28 The situation here is that of a Community national who, since the transfer of his residence, has been living in one Member State and holding all the shares of companies established in another. It follows that, since that transfer, N has fallen within the scope of Article 43 EC (see, to that effect, Case C-152-03 Ritter-Coulais [2006] ECR I-1711, paragraph 32).

29 In those circumstances, there is no need to examine the applicability of Article 18 EC.

30 The answer to the first two questions must therefore be that a Community national, such as the applicant in the main proceedings, who has been living in one Member State since the transfer of his residence and who holds all the shares of companies established in another Member State, may rely on Article 43 EC.

The third and fifth questions

31 By its third and fifth questions, which should also be examined together, the national court effectively asks whether Article 43 should be interpreted as precluding a Member State from establishing a system, such as that at issue in the main proceedings, of taxing increases in value on the transfer of a taxpayer's residence outside that Member State.

32 At the time of the facts in the main proceedings, Netherlands law provided for the taxation of latent increases in value of company holdings, the taxable event being the transfer of the residence of a taxpayer, with a substantial holding in a company, outside the Netherlands.

33 In that regard, it must be borne in mind that, according to settled case-law, although direct taxation falls within their competence, Member States must none the less exercise that competence consistently with Community law (de Lasteyrie du Saillant, paragraph 44; Case C-446-03 Marks & Spencer [2005] ECR I-10837, paragraph 29).

34 It is undisputed here that, even if the system established at the time of the facts in the main proceedings by the WIB, the IW and the URIW, do not prohibit a Netherlands taxpayer from exercising his rights of establishment, free movement and residence, it is nevertheless likely to restrict the exercise of those rights, by reason of its deterrent effect.

35 In this case, analogously with what the Court has already found in relation to a similar system (de Lasteyrie du Saillant, paragraph 46), a taxpayer wishing to transfer his residence outside Netherlands territory, in exercise of the rights guaranteed to him by Article 43 EC, was subjected at the time of the facts to disadvantageous treatment in comparison with a person who maintained his residence in the Netherlands.

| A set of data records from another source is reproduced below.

(* ===== verification/Rpc.v ===== *)
(** * Rpc: the status interface ([src/server/rpc.c])

    A connection that sends HTTP is served here: requests are read into a buffer of 3000
    bytes, parsed, answered one after the other.  What [recv] returns is a list of
    events; the text of the JSON document, other components and the state of other
    connections are arguments. *)

From Stdlib Require Import Ascii.
From S2P Require Import Prelude Timing Types Helper CacheMap UrlDecode FileUtil RpcAcl HttpParse Sockets.
Open Scope Z_scope.

(** ** Strings *)

Definition HTTP_CLOSE : Z := 4.
Definition HTTP_KEEPALIVE : Z := 9.
Definition chartolower (c : Z) : Z := if (65 <=? c) && (c <=? 90) then c + (97 - 65) else c.
(** A [struct string]; [None] is [NULL]. *)
Definition equals (s1 s2 : option (list Z)) : bool :=
  match s1, s2 with
  | None, None => true
  | Some a, Some b => bool_decide (a = b)
  | _, _ => false
  end.
Definition iequals (cmpMixed cmpLower : option (list Z)) : bool :=
  match cmpMixed, cmpLower with
  | None, None => true
  | Some a, Some b => bool_decide (length a = length b) && bool_decide (map chartolower a = b)
  | _, _ => false
  end.
Definition STR_CONNECTION : list Z := ascii_bytes "connection".
Definition STR_CLOSE : list Z := ascii_bytes "close".
Definition STR_QUERY : list Z := ascii_bytes "/query".
Definition STR_CACHEMAP : list Z := ascii_bytes "/cachemap".
Definition STR_Q : list Z := ascii_bytes "q".
Definition STR_ID : list Z := ascii_bytes "id".

Fixpoint hasHeaderValue (mem : list Z) (headers : list phr_header) (name value : list Z) : bool :=
  match headers with
  | [] => false
  | h :: headers =>
      if negb (iequals (cut mem <$> h_name h) (Some name)) then hasHeaderValue mem headers name value
      else if iequals (Some (cut mem (h_value h))) (Some value) then true
      else hasHeaderValue mem headers name value
  end.

(** Replace the bytes from [at_] on. *)
Definition overwrite (mem : list Z) (at_ : Z) (bytes : list Z) : list Z :=
  take (Z.to_nat at_) mem ++ bytes ++ drop (Z.to_nat at_ + length bytes) mem.

Definition shiftField (base : Z) (f : field) : field :=
  Field (base + (f_name f).1, (f_name f).2) (base + (f_value f).1, (f_value f).2).
(** The file, the fields behind the question mark, and the buffer with the values decoded. *)
Definition parsePath (mem : list Z) (path : string_t) : result (string_t * list field * list Z) :=
  let s := cut mem path in
  match list.list_find (fun c => c = 63) s with
  | None => Ok (path, [], mem)
  | Some (i, _) =>
      let base := path.1 + Z.of_nat i + 1 in
      '(fs, decoded) ← urldecode 10 (drop (S i) s);
      Ok ((path.1, Z.of_nat i), map (shiftField base) fs, overwrite mem base decoded)
  end.

(** ** Replies *)

Record reply := Reply { rp_status : string; rp_ctype : string; rp_payload : list Z; rp_keep : Z }.
Definition print_u32 (n : Z) : string := unchars (print_digits 10 (u32 n)).
Definition eol : string := String "013" (String "010" "").
Definition replyHeader (r : reply) : string :=
  "HTTP/1.1 " +:+ rp_status r +:+ eol
  +:+ "Connection: " +:+ (if rp_keep r =? HTTP_KEEPALIVE then "Keep-Alive" else "Close") +:+ eol
  +:+ "Content-Type: " +:+ rp_ctype r +:+ "; charset=utf-8" +:+ eol
  +:+ "Content-Length: " +:+ print_u32 (Z.of_nat (length (rp_payload r))) +:+ eol +:+ eol.
(** [hsent] is what [send] returns for the header, [sends] what it returns afterwards; the
    result is the return value and the bytes on the connection. *)
Definition sendReply (hsent : Z) (sends : list ioResult) (r : reply) : outcome (bool * list Z) :=
  let header := ascii_bytes (replyHeader r) in
  let hlen := Z.of_nat (length header) in
  if 600 <=? hlen then Returned (false, [])
  else if negb (hsent =? hlen) then Returned (false, take (Z.to_nat hsent) header)
  else
    match sock_sendAll sends (rp_payload r) 10 with
    | Waiting => Waiting
    | Returned (ret, wire) =>
        if ret =? 0 then Returned (false, header ++ wire)
        else if rp_keep r =? HTTP_CLOSE then Returned (false, header ++ wire)
        else Returned (true, header ++ wire)
    end.
Definition textReply (status text : string) (keepAlive : Z) : reply :=
  Reply status "text/plain" (ascii_bytes text) keepAlive.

That taxpayer became liable, simply by reason of such a transfer, to tax on income which had not yet been realised and which he therefore did not have, whereas, if he had remained in the Netherlands, increases in value would have become taxable only when, and to the extent that, they were actually realised. That difference in treatment was likely to discourage the person concerned from transferring his residence outside the Netherlands.

36 An examination of the rules for applying that measure confirms that conclusion. Although it is possible to benefit from suspension of payment, that is not automatic and it is subject to conditions, such as the provision of guarantees. Those guarantees in themselves constitute a restrictive effect, in that they deprive the taxpayer of the enjoyment of the assets given as a guarantee (see, to that effect, de Lasteyrie du Saillant, paragraph 47).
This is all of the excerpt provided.